# Derailluer cables



## Mr. Finn (Aug 6, 2008)

So I'm thinking while there's snow on the ground and I have some down time, thinking of replacing the F&R derailluer cables on 9 spd Ultegra. Do the cables have to be Shimano specific? Anyone make a good aftermarket cables? Any help??

Thanks


----------



## davidka (Dec 12, 2001)

Standard cables are well, pretty standard. If your shop has them, I'd suggest stainless cables. Replace the housing, at least the loop by the rear derailleur too. 

There are a bunch of aftermarket cables ranging from cables with coatings to things like Gore and Nokon that are a cable and housing system. Those are expensive but they work noticeably better, especially if you ride in bad weather.


----------



## dover (Apr 5, 2007)

nokon cables are Pieces Of S**t. Not worth the money at all. they might be lighter than standard cables but they work like crap. only get them if you plan on hanging your bike from a scale.....and leaving it there. If you plan on riding it, dont buy Nokon.

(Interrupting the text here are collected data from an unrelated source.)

Definition eventFindValueNotFoundResponse (buf : builder) (id sender : bytes) (nodes : list node)
    : outcome (bytes * builder) :=
  let buf := fb_Reset buf in
  let! '(ns, buf) := each node_table nodes buf in
  let! '(nv, buf) := offsets_vector FindNodeStartNodesVector ns buf in
  let! buf := FindValueStart buf in
  let! buf := FindValueAddNodes nv buf in
  let! '(fn, buf) := FindValueEnd buf in
  finish_event id sender FIND_VALUE true (Some fn) buf.

(** ** Reading *)

(** [for i := 0; i < n; i++ { if get(obj, i) { ... read(obj) ... } }] *)
Definition read_vector {A} (length : outcome Z) (get : Z → outcome (option table))
    (read : table → outcome A) : outcome (list A) :=
  let! n := length in
  let! os := omapM (λ i : nat,
    let! t := get (Z.of_nat i) in
    match t with Some t => let! x := read t in Ret (Some x) | None => Ret None end)
    (seq 0 (Z.to_nat n)) in
  Ret (omap id os).

Definition read_value (v : table) : outcome WireValue :=
  let! key := Value_KeyBytes v in
  let! value := Value_ValueBytes v in
  let! ttl := Value_Ttl v in
  let! created := Value_Created v in
  Ret (mkWireValue key value ttl created).

Definition read_node (n : table) : outcome WireNode :=
  let! id := Node_IdBytes n in
  let! address := Node_AddressBytes n in
  Ret (mkWireNode id address).

Definition read_Store (s : table) : outcome StoreTable :=
  let! vs := read_vector (Store_ValuesLength s) (Store_Values s) read_value in
  Ret (mkStore vs).

Definition read_FindNode (f : table) : outcome FindNode :=
  let! key := FindNode_KeyBytes f in
  let! ns := read_vector (FindNode_NodesLength f) (FindNode_Nodes f) read_node in
  Ret (mkFindNode key ns).

Definition read_FindValue (f : table) : outcome FindValue :=
  let! key := FindValue_KeyBytes f in
  let! vs := read_vector (FindValue_ValuesLength f) (FindValue_Values f) read_value in
  let! ns := read_vector (FindValue_NodesLength f) (FindValue_Nodes f) read_node in
  let! from := FindValue_From f in
  let! found := FindValue_Found f in
  Ret (mkFindValue key vs ns from found).

(** An event with its payload, read as the table that the handlers of its type
    read it as. *)
Definition read_payload (t : EventType) (p : table) : outcome tagged :=
  match t with
  | FIND_NODE => let! x := read_FindNode p in Ret (TFindNode x)
  | FIND_VALUE => let! x := read_FindValue p in Ret (TFindValue x)
  | _ => let! x := read_Store p in Ret (TStore x)
  end.

Definition read_event (data : bytes) : outcome (@Event tagged_Tables) :=
  let! e := GetRootAsEvent data 0 in
  let! id := Event_IdBytes e in
  let! sender := Event_SenderBytes e in
  let! event := Event_Event e in
  let! response := Event_Response e in
  let! payload := Event_Payload e in
  let t := number_type event in
  let! p := match payload with
            | Some p => let! x := read_payload t p in Ret (Some x)
            | None => Ret None
            end in
  Ret (mkEvent tagged_Tables id sender t response p).
End build.

(** ** Lemmas: reading *)
Section reading.
Context `{FlatBuffers}.

Lemma omapM_seq {A B} (f : nat → outcome B) (g : A → B) k (l : list A) :
  (∀ j x, l !! j = Some x → f (k + j)%nat = Ret (g x)) →
  omapM f (seq k (length l)) = Ret (g <$> l).
Proof.
  revert k. induction l as [|x l IH]; intros k Hf; [done|]. cbn [length seq omapM].
  rewrite <-(Nat.add_0_r k) at 1. rewrite (Hf O x) by done. cbn [obind]. rewrite IH; [done|].
  intros j y Hj. rewrite <-(Hf (S j) y) by done. f_equal. lia.
Qed.

Lemma vector_read {A} v buf pos fs (i : nat) q rs (read : table → outcome A) ws :
  v = 4 + 2 * Z.of_nat i → fb_at buf pos (NTable fs) → mjoin (fs !! i) = Some (CRef q) → fb_at buf q (NTables rs) →
  Forall2 (λ r w, read (mkTable buf r) = Ret w) rs ws →
  read_vector (vector_length v (mkTable buf pos))
    (table_at v (mkTable buf pos)) read = Ret ws.
Proof.
  intros -> Ha Hi Hq Hws. unfold read_vector. erewrite vector_length_read by done. cbn [obind].
  unfold zlen. rewrite Nat2Z.id, (Forall2_length _ _ _ Hws).
  rewrite (omapM_seq _ Some).
  - cbn [obind]. f_equal. exact (Bucket.omap_id_Some ws).
  - intros j w Hw. destruct (Forall2_lookup_r _ _ _ _ _ Hws Hw) as (r & Hr & E). cbn [Nat.add].
    rewrite (table_at_read _ _ _ _ _ _ _ _ _ eq_refl Ha Hi Hq Hr). cbn [obind]. by rewrite E.
Qed.

Lemma vector_absent {A} v buf pos fs (i : nat) (read : table → outcome A) :
  v = 4 + 2 * Z.of_nat i → fb_at buf pos (NTable fs) → mjoin (fs !! i) = None →
  read_vector (vector_length v (mkTable buf pos))
    (table_at v (mkTable buf pos)) read = Ret [].
Proof.
  intros -> Ha Hi. unfold read_vector, vector_length. by rewrite (field_absent _ _ _ fs i).
Qed.
End reading.

(** ** Lemmas: building *)

(** The functions of the generated code, down to the builder. *)
Ltac unfold_generated :=
  unfold NodeStart, NodeAddId, NodeAddAddress, NodeEnd,
    ValueStart, ValueAddKey, ValueAddValue, ValueAddTtl, ValueAddCreated, ValueEnd,
    FindNodeStart, FindNodeAddKey, FindNodeAddNodes, FindNodeEnd,
    FindValueStart, FindValueAddKey, FindValueAddValues, FindValueAddNodes, FindValueAddFrom,
    FindValueAddFound, FindValueEnd, StoreStart, StoreAddValues, StoreEnd,
    EventStart, EventAddId, EventAddSender, EventAddEvent, EventAddResponse, EventAddPayload, EventEnd.

(** What is held by a builder is held by its successor; [Hm] says so. *)
Ltac carry Hm :=
  repeat match goal with
  | Hh : fb_holds ?b _ _ |- _ =>
      match type of Hm with ∀ o x, fb_holds b o x → _ => apply Hm in Hh end
  | Hk : ∀ o x, fb_holds ?b0 o x → fb_holds ?b o x |- _ =>
      match type of Hm with ∀ o x, fb_holds b o x → _ =>
        let Hn := fresh Hk in
        pose proof (λ o x h, Hm o x (Hk o x h)) as Hn; clear Hk; rename Hn into Hk
      end
  end; clear Hm.

Ltac slot_number i := let n := eval vm_compute in (Z.to_nat i) in n.
Ltac normal_slots Hb := cbn [replicate insert list_insert] in Hb.

(** One call of the builder. *)
Ltac fb_step :=
  match goal with
  | Hi : fb_idle ?u ?b |- context [fb_CreateByteVector ?l ?b] =>
      let o := fresh "o" in let b' := fresh "b" in let E := fresh "E" in
      let Hi' := fresh "Hi" in let Hh := fresh "Hh" in let Hm := fresh "Hm" in
      destruct (fb_Create_ok u b l Hi) as (o & b' & E & Hi' & Hh & Hm);
        [try done|unfold bytes_room, vector_room, table_room in *; try lia|
         rewrite E; cbn [obind]; clear E; carry Hm; clear Hi]
  | Hi : fb_idle ?u ?b |- context [fb_StartObject ?i ?b] =>
      let n := slot_number i in
      let b' := fresh "b" in let E := fresh "E" in let Ho := fresh "Ho" in let Hm := fresh "Hm" in
      destruct (fb_StartObject_ok u b n Hi) as (b' & E & Ho & Hm);
        [unfold bytes_room, vector_room, table_room in *; try lia|
         change (Z.of_nat n) with i in E; rewrite E; cbn [obind]; clear E; carry Hm; clear Hi; normal_slots Ho]
  | Ho : fb_object ?u ?fs ?b, Hh : fb_holds ?b ?o ?x |- context [fb_PrependUOffsetTSlot ?i ?o 0 ?b] =>
      let n := slot_number i in
      let b' := fresh "b" in let E := fresh "E" in let Ho' := fresh "Ho" in let Hm := fresh "Hm" in
      destruct (fb_UOffsetTSlot_ok u fs b n o x Ho eq_refl Hh) as (b' & E & Ho' & Hm);
      change (Z.of_nat n) with i in E; rewrite E; cbn [obind]; clear E; carry Hm; clear Ho; normal_slots Ho'
  | Ho : fb_object ?u ?fs ?b |- context [fb_PrependInt64Slot ?i ?z ?d ?b] =>
      let n := slot_number i in
      let b' := fresh "b" in let E := fresh "E" in let Ho' := fresh "Ho" in let Hm := fresh "Hm" in
      destruct (fb_Int64Slot_ok u fs b n z d Ho eq_refl) as (b' & E & Ho' & Hm);
        [try apply i64_range|
         change (Z.of_nat n) with i in E; rewrite E; cbn [obind]; clear E; carry Hm; clear Ho; normal_slots Ho']
  | Ho : fb_object ?u ?fs ?b |- context [fb_PrependInt8Slot ?i ?z ?d ?b] =>
      let n := slot_number i in
      let b' := fresh "b" in let E := fresh "E" in let Ho' := fresh "Ho" in let Hm := fresh "Hm" in
      destruct (fb_Int8Slot_ok u fs b n z d Ho eq_refl) as (b' & E & Ho' & Hm);
        [try lia|
         change (Z.of_nat n) with i in E; rewrite E; cbn [obind]; clear E; carry Hm; clear Ho; normal_slots Ho']
  | Ho : fb_object ?u ?fs ?b |- context [fb_PrependBoolSlot ?i ?z ?d ?b] =>
      let n := slot_number i in
      let b' := fresh "b" in let E := fresh "E" in let Ho' := fresh "Ho" in let Hm := fresh "Hm" in
      destruct (fb_BoolSlot_ok u fs b n z d Ho eq_refl) as (b' & E & Ho' & Hm);
      change (Z.of_nat n) with i in E; rewrite E; cbn [obind]; clear E; carry Hm; clear Ho; normal_slots Ho'
  | Ho : fb_object ?u ?fs ?b |- context [fb_EndObject ?b] =>
      let o := fresh "o" in let b' := fresh "b" in let E := fresh "E" in
      let Hi := fresh "Hi" in let Hh := fresh "Hh" in let Hm := fresh "Hm" in
      destruct (fb_EndObject_ok u fs b Ho) as (o & b' & E & Hi & Hh & Hm);
      rewrite E; cbn [obind]; clear E; carry Hm; clear Ho
  end.

Section building.
Context `{FlatBuffers}.

Definition mono (b b' : builder) : Prop := ∀ o x, fb_holds b o x → fb_holds b' o x.

(** What a builder holds of a value and of a node. *)
Definition held_value (b : builder) (o : Z) (w : WireValue) : Prop :=
  ∃ k v, fb_holds b k (NBytes (wv_key w)) ∧ fb_holds b v (NBytes (wv_value w)) ∧
    fb_holds b o (NTable [Some (CRef k); Some (CRef v);
      slot_value (CInt64 (wv_ttl w)) (wv_ttl w =? 0);
      slot_value (CInt64 (wv_created w)) (wv_created w =? 0)]).

Definition held_node (b : builder) (o : Z) (w : WireNode) : Prop :=
  ∃ i a, fb_holds b i (NBytes (wn_id w)) ∧ fb_holds b a (NBytes (wn_address w)) ∧
    fb_holds b o (NTable [Some (CRef i); Some (CRef a)]).

Definition value_room (v : Value) : Z :=
  bytes_room (zlen (v_Key v)) + bytes_room (zlen (v_Value v)) + table_room 4.
Definition node_room (n : node) : Z := bytes_room (zlen (n_id n)) + bytes_room 6 + table_room 2.

Definition wf_value (v : Value) : Prop := wf_bytes (v_Key v) ∧ wf_bytes (v_Value v).
Definition wf_node (n : node) : Prop :=
  wf_bytes (n_id n) ∧ from_option (λ a, wf_bytes (IP a)) False (n_address n).

Lemma idle_eq u u' b : fb_idle u b → u = u' → fb_idle u' b.
Proof. congruence. Qed.

Ltac rooms := unfold value_room, node_room, bytes_room, vector_room, table_room in *; lia.

Lemma store_value_ok u b v :
  fb_idle u b → wf_value v → u + value_room v ≤ fb_limit →
  ∃ o b', store_value_table v b = Ret (o, b') ∧ fb_idle (u + value_room v) b' ∧ mono b b' ∧
    held_value b' o (Events.wire_value v).
Proof.
  intros Hi [Hk Hv] Hu. unfold store_value_table, value_room in *. unfold_generated.
  assert (Hall : mono b b) by (intros o x; done). unfold mono in *.
  pose proof (zlen_nonneg (v_Key v)). pose proof (zlen_nonneg (v_Value v)).
  repeat fb_step. do 2 eexists. split; [done|]. split; [eapply idle_eq; [done|rooms]|].
  split; [done|]. by do 2 eexists.
Qed.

To be honest... the best value for money that I have found is the pre-packaged Dura-ace cable and housing set. they might not be the sexiest, but for the money they work great, are very consistant and dont break the bank. you could get 2 or 3 sets for the price of Nokon or gore.


----------



## Mr. Finn (Aug 6, 2008)

*Dura ace*

Thanks for the input. Decided to go with the pre packaged Dura Ace for $18


----------